*** Opening of Dataset records ***

(** * gumv8value: marshalling between V8 values and native Gum types

    A shallow embedding of [bindings/gumjs/gumv8value.cpp]: the argument
    parser with its transactional scope, the numeric and pointer
    conversions, the byte-buffer coercion, the native resource registry,
    the CPU-context snapshot protocol, error message marshalling and the
    page-protection strings.

    Conventions.
    - A [gint64]/[guint64]/[gpointer] is a [Z]; wrap-around is written out
      with [wrap_uint64] and [wrap_int64].  Pointers are 64 bits wide.
    - A [const gchar *] is a [string] read up to its first NUL ([c_str]).
    - A JavaScript string is represented by its UTF-8 encoding, which is
      what [String::Utf8Value] hands to the native side.
    - A JavaScript number is an IEEE-754 binary64 value, [spec_float]. *)

From Stdlib Require Import ZArith NArith List String Ascii Lia Bool.
From Stdlib Require Import Floats.SpecFloat.
From stdpp Require Import gmap strings list.

Open Scope Z_scope.

(** ** Outcomes *)

(** V8's [Maybe<T>] and [MaybeLocal<T>]: a value, or nothing because the
    engine has thrown (the exception is pending in the isolate). *)
Inductive Maybe (A : Type) : Type :=
| Just (a : A)
| Nothing (exception : string).
Arguments Just {A} a.
Arguments Nothing {A} exception.

(** How a conversion of this file completes: it returns [TRUE] (or a
    non-NULL result) with the converted value; or an exception is pending
    in the isolate and it returns [FALSE] (or NULL); or it reaches
    [g_assert_not_reached] or an operation the C++ standard leaves
    undefined, and does not return. *)
Inductive Completion (A : Type) : Type :=
| Done (a : A)
| Thrown (message : string)
| Undefined_behaviour.
Arguments Done {A} a.
Arguments Thrown {A} message.
Arguments Undefined_behaviour {A}.

Definition bind {A B : Type} (c : Completion A) (k : A -> Completion B)
  : Completion B :=
  match c with
  | Done a => k a
  | Thrown m => Thrown m
  | Undefined_behaviour => Undefined_behaviour
  end.

Notation "'let*' x ':=' c 'in' k" := (bind c (fun x => k))
  (at level 10, x name, c at level 100, k at level 200).

(** The failure kinds of the error taxonomy, and the literal messages the
    code throws for each of them. *)
Inductive ErrorKind : Type :=
| MissingArgument
| ExpectedType
| ExpectedInteger
| ExpectedPointer
| InvalidNumericString
| UnsupportedDataValue
| InvalidPattern.

Definition error_kind (message : string) : option ErrorKind :=
  if String.eqb message "missing argument" then Some MissingArgument
  else if String.eqb message "expected an integer" then Some ExpectedInteger
  else if String.eqb message "expected an unsigned integer" then Some ExpectedInteger
  else if String.eqb message "expected a pointer" then Some ExpectedPointer
  else if String.eqb message "invalid hexadecimal string" then Some InvalidNumericString
  else if String.eqb message "invalid decimal string" then Some InvalidNumericString
  else if String.eqb message "unsupported data value" then Some UnsupportedDataValue
  else if String.eqb message "invalid match pattern" then Some InvalidPattern
  else if String.eqb message "expected a number" then Some ExpectedType
  else if String.eqb message "expected a boolean" then Some ExpectedType
  else if String.eqb message "expected a string" then Some ExpectedType
  else if String.eqb message "expected an object" then Some ExpectedType
  else if String.eqb message "expected an array" then Some ExpectedType
  else if String.eqb message "expected a function" then Some ExpectedType
  else if String.eqb message "expected a callback value" then Some ExpectedType
  else if String.eqb message "expected an external pointer" then Some ExpectedType
  else if String.eqb message "expected an object containing callbacks" then Some ExpectedType
  else if String.eqb message "expected a CpuContext object" then Some ExpectedType
  else if String.eqb message "expected a range object" then Some ExpectedType
  else if String.eqb message "expected a string specifying memory protection" then Some ExpectedType
  else None.
Ltac unfold_spec :=
  unfold value_of, faulted, discovers, supplied_Server,
    probe_value, probe_self, probe_trace, verdict_of, found_result,
    unexpected_failure, resolution_failed, resolution_fault, resolved,
    fetched, fetch_failed, fetch_fault, succeeded, http_url, https_url in *.

Ltac env_cases env host :=
  destruct (gethostbyname env host) as [?ip|[]];
  destruct (session_get env ("http://" +:+ host)) as [?resp|[]];
  destruct (session_get env ("https://" +:+ host)) as [?resp|[]];
  cbn in *.

Lemma verdict_Found env host :
  verdict_of env host = Found ↔ discovers env host = true.
Proof. unfold_spec. env_cases env host; split; congruence. Qed.

Lemma verdict_Faulted env host :
  verdict_of env host = Faulted ↔ unexpected_failure env host = true.
Proof. unfold_spec. env_cases env host; split; congruence. Qed.

Lemma verdict_Unresolved env host :
  verdict_of env host = Unresolved ↔ resolution_failed env host = true.
Proof. unfold_spec. env_cases env host; split; congruence. Qed.

Lemma probe_value_Some env host r r' :
  probe_value env host r = Some r'
  ↔ discovers env host = true ∧ r' = found_result env host r.
Proof.
  rewrite <- verdict_Found. unfold probe_value.
  destruct (verdict_of env host); (split; [intros H|intros [??]]);
    try split; congruence.
Qed.

Lemma probe_value_None env host r :
  probe_value env host r = None ↔ discovers env host = false.
Proof.
  destruct (discovers env host) eqn:Hd.
  - apply verdict_Found in Hd. unfold probe_value. rewrite Hd. split; congruence.
  - split; [done|]. intros _. destruct (probe_value env host r) eqn:Hv; [|done].
    apply probe_value_Some in Hv as [Hv _]. congruence.
Qed.

(** The frame of the [try] statement: configuration and [tested] stay. *)
Lemma probe_self_frame env host r o :
  domain (probe_self env host r o) = domain o
  ∧ max_threads (probe_self env host r o) = max_threads o
  ∧ verbose (probe_self env host r o) = verbose o
  ∧ output_file (probe_self env host r o) = output_file o
  ∧ tested (stats (probe_self env host r o)) = tested (stats o).
Proof. unfold probe_self. by destruct (verdict_of env host). Qed.
(** * jsonfiledb: a Go value persisted to a JSON file

    Shallow embedding of [jsonfiledb.go] (New, Load, Read, Write) together
    with the part of its environment that the code talks to: Go error
    values, the file system calls of package [os], and the encoder and
    decoder of [encoding/json].

    The reader/writer mutex only serialises the calls; the embedding is of
    one call at a time and the lock does not appear in it. *)

From stdpp Require Import gmap strings list fin_maps pretty.
From Stdlib Require Import ZArith Lia Ascii.

Open Scope string_scope.

(** ** Byte slices

    A Go [[]byte] is a sequence of 8-bit characters, as Rocq's [string] is.
    [bytes.Equal] is equality of the two sequences. *)

Abbreviation bytes := string (only parsing).

Definition bytes_Equal (a b : bytes) : bool := bool_decide (a = b).

(** ** Go errors *)

(** The [syscall.Errno] values that the calls below can return. *)
Inductive errno := ENOENT | EEXIST | EACCES | ENOSPC | EISDIR | ENOTDIR | EIO.

(** The error values of [encoding/json]. *)
Inductive json_error :=
| SyntaxError (msg : string)
| UnmarshalTypeError (value : string) (type : string)
| UnsupportedValueError (str : string).

(** An [error] is one of: a sentinel of package [os], an errno, the
    wrappers [*fs.PathError] and [*os.LinkError], a JSON error, a value made
    by [errors.New] or by [fmt.Errorf] without [%w], and a value made by
    [fmt.Errorf("<msg>%w", err)], which keeps [err] for [Unwrap]. *)
Inductive error :=
| ErrNotExist
| ErrExist
| ErrPermission
| Errno (e : errno)
| PathError (op path : string) (err : error)
| LinkError (op old new : string) (err : error)
| JSONError (e : json_error)
| ErrorString (s : string)
| WrapError (msg : string) (err : error).

#[global] Instance errno_eq_dec : EqDecision errno.
Proof. solve_decision. Defined.

#[global] Instance json_error_eq_dec : EqDecision json_error.
Proof. solve_decision. Defined.

#[global] Instance error_eq_dec : EqDecision error.
Proof. solve_decision. Defined.

(** [syscall.Errno.Is]: which sentinel an errno stands for. *)
Definition errno_Is (e : errno) (target : error) : bool :=
  match e, target with
  | ENOENT, ErrNotExist => true
  | EEXIST, ErrExist => true
  | EACCES, ErrPermission => true
  | _, _ => false
  end.

(** [errors.Is]: compare, ask the error's own [Is], then [Unwrap]. *)
Fixpoint errors_Is (err target : error) : bool :=
  bool_decide (err = target) ||
  match err with
  | Errno e => errno_Is e target
  | PathError _ _ e => errors_Is e target
  | LinkError _ _ _ e => errors_Is e target
  | WrapError _ e => errors_Is e target
  | _ => false
  end.

(** [os.IsNotExist]. It predates [errors.Is]: it looks under a
    [*PathError] or [*LinkError] only, not under a [fmt.Errorf] wrapper. *)
Definition os_underlyingError (err : error) : error :=
  match err with
  | PathError _ _ e => e
  | LinkError _ _ _ e => e
  | _ => err
  end.

Definition os_IsNotExist (err : error) : bool :=
  let e := os_underlyingError err in
  bool_decide (e = ErrNotExist) ||
  match e with Errno n => errno_Is n ErrNotExist | _ => false end.

(** A call that returns [(T, error)]. *)
Inductive result (T : Type) :=
| Ok (v : T)
| Err (e : error).
Arguments Ok {T} v.
Arguments Err {T} e.

(** ** The file system

    A tree of files and directories keyed by path, with what the calls of
    [Write] can run into: a directory without write permission, a full
    disk, a close that reports a deferred I/O error, an existing directory
    in the place of the rename target. *)

Inductive node :=
| File (content : bytes) (mtime : nat)
| Dir (writable : bool).

Record filesys := {
  nodes : gmap string node;
  clock : nat;              (* time stamp given to the next modification *)
  free_space : nat;         (* bytes left on the device *)
  seed : nat;               (* state of the random source of CreateTemp *)
  close_fault : bool        (* the next Close reports an I/O error *)
}.

(** *** Paths ([path/filepath]), for clean slash-separated paths *)

(** Splits at the last separator: the part before it, if there is one, and
    the part after it. *)
Fixpoint split_path (s : string) : option string * string :=
  match s with
  | "" => (None, "")
  | String c s' =>
      let '(d, b) := split_path s' in
      if bool_decide (c = "/"%char) then
        match d with
        | None => (Some "", b)
        | Some d' => (Some (String c d'), b)
        end
      else
        match d with
        | None => (None, String c b)
        | Some d' => (Some (String c d'), b)
        end
  end.

Definition filepath_Dir (path : string) : string :=
  match fst (split_path path) with
  | None => "."
  | Some "" => "/"
  | Some d => d
  end.

Definition filepath_Base (path : string) : string :=
  match snd (split_path path) with
  | "" => if bool_decide (path = "") then "." else "/"
  | b => b
  end.

Fixpoint ends_with_slash (s : string) : bool :=
  match s with
  | "" => false
  | String c "" => bool_decide (c = "/"%char)
  | String _ s' => ends_with_slash s'
  end.

(** [joinPath] of package [os]. *)
Definition joinPath (dir name : string) : string :=
  if ends_with_slash dir then dir ++ name else dir ++ "/" ++ name.

(** *** The calls *)

(** What [open] answers for a name that has no entry: it is the nearest
    entry above the name that decides, ENOTDIR when that is a regular
    file, ENOENT otherwise. [fuel] bounds the climb by the length of the
    name. *)
Fixpoint missing_errno (fuel : nat) (name : string) (fs : filesys) : errno :=
  match fuel with
  | O => ENOENT
  | S fuel' =>
      let dir := filepath_Dir name in
      match nodes fs !! dir with
      | Some (File _ _) => ENOTDIR
      | Some (Dir _) => ENOENT
      | None =>
          if bool_decide (dir = name) then ENOENT
          else missing_errno fuel' dir fs
      end
  end.


Definition os_ReadFile (name : string) (fs : filesys) : result bytes :=
  match nodes fs !! name with
  | None =>
      Err (PathError "open" name
             (Errno (missing_errno (S (String.length name)) name fs)))
  | Some (Dir _) => Err (PathError "read" name (Errno EISDIR))
  | Some (File c _) => Ok c
  end.

(** [OpenFile(name, O_RDWR|O_CREATE|O_EXCL, 0600)]. *)
Definition open_excl (name : string) (fs : filesys) : result filesys :=
  match nodes fs !! filepath_Dir name with
  | None => Err (PathError "open" name (Errno ENOENT))
  | Some (File _ _) => Err (PathError "open" name (Errno ENOTDIR))
  | Some (Dir false) => Err (PathError "open" name (Errno EACCES))
  | Some (Dir true) =>
      match nodes fs !! name with
      | Some _ => Err (PathError "open" name (Errno EEXIST))
      | None =>
          Ok {| nodes := <[name := File "" (clock fs)]> (nodes fs);
                clock := S (clock fs);
                free_space := free_space fs;
                seed := seed fs;
                close_fault := close_fault fs |}
      end
  end.

(** The open file that [os.CreateTemp] returns. *)
Record os_File := { Name : string }.

(** [os.IsExist], on the errors that [open_excl] returns. *)
Definition os_IsExist (err : error) : bool :=
  let e := os_underlyingError err in
  bool_decide (e = ErrExist) ||
  match e with Errno n => errno_Is n ErrExist | _ => false end.

(** The retry loop of [os.CreateTemp]: a new random name as long as the
    name drawn exists, for at most [tries] draws. *)
Fixpoint createTemp_loop (tries : nat) (prefix : string) (rnd : nat)
    (fs : filesys) : result (os_File * filesys) :=
  match tries with
  | O => Err (PathError "createtemp" (prefix ++ "*") ErrExist)
  | S tries' =>
      let name := prefix ++ pretty rnd in
      match open_excl name fs with
      | Err e =>
          if os_IsExist e then createTemp_loop tries' prefix (S rnd) fs
          else Err e
      | Ok fs' =>
          Ok ({| Name := name |},
              {| nodes := nodes fs';
                 clock := clock fs';
                 free_space := free_space fs';
                 seed := S rnd;
                 close_fault := close_fault fs' |})
      end
  end.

*** Close of Dataset records ***

What you will do —
From the records above, give again exactly the lines running from the line with "- A JavaScript number" to the line with "(** ** Outcomes *)", inclusive.

Expected answer —
    - A JavaScript number is an IEEE-754 binary64 value, [spec_float]. *)

From Stdlib Require Import ZArith NArith List String Ascii Lia Bool.
From Stdlib Require Import Floats.SpecFloat.
From stdpp Require Import gmap strings list.

Open Scope Z_scope.

(** ** Outcomes *)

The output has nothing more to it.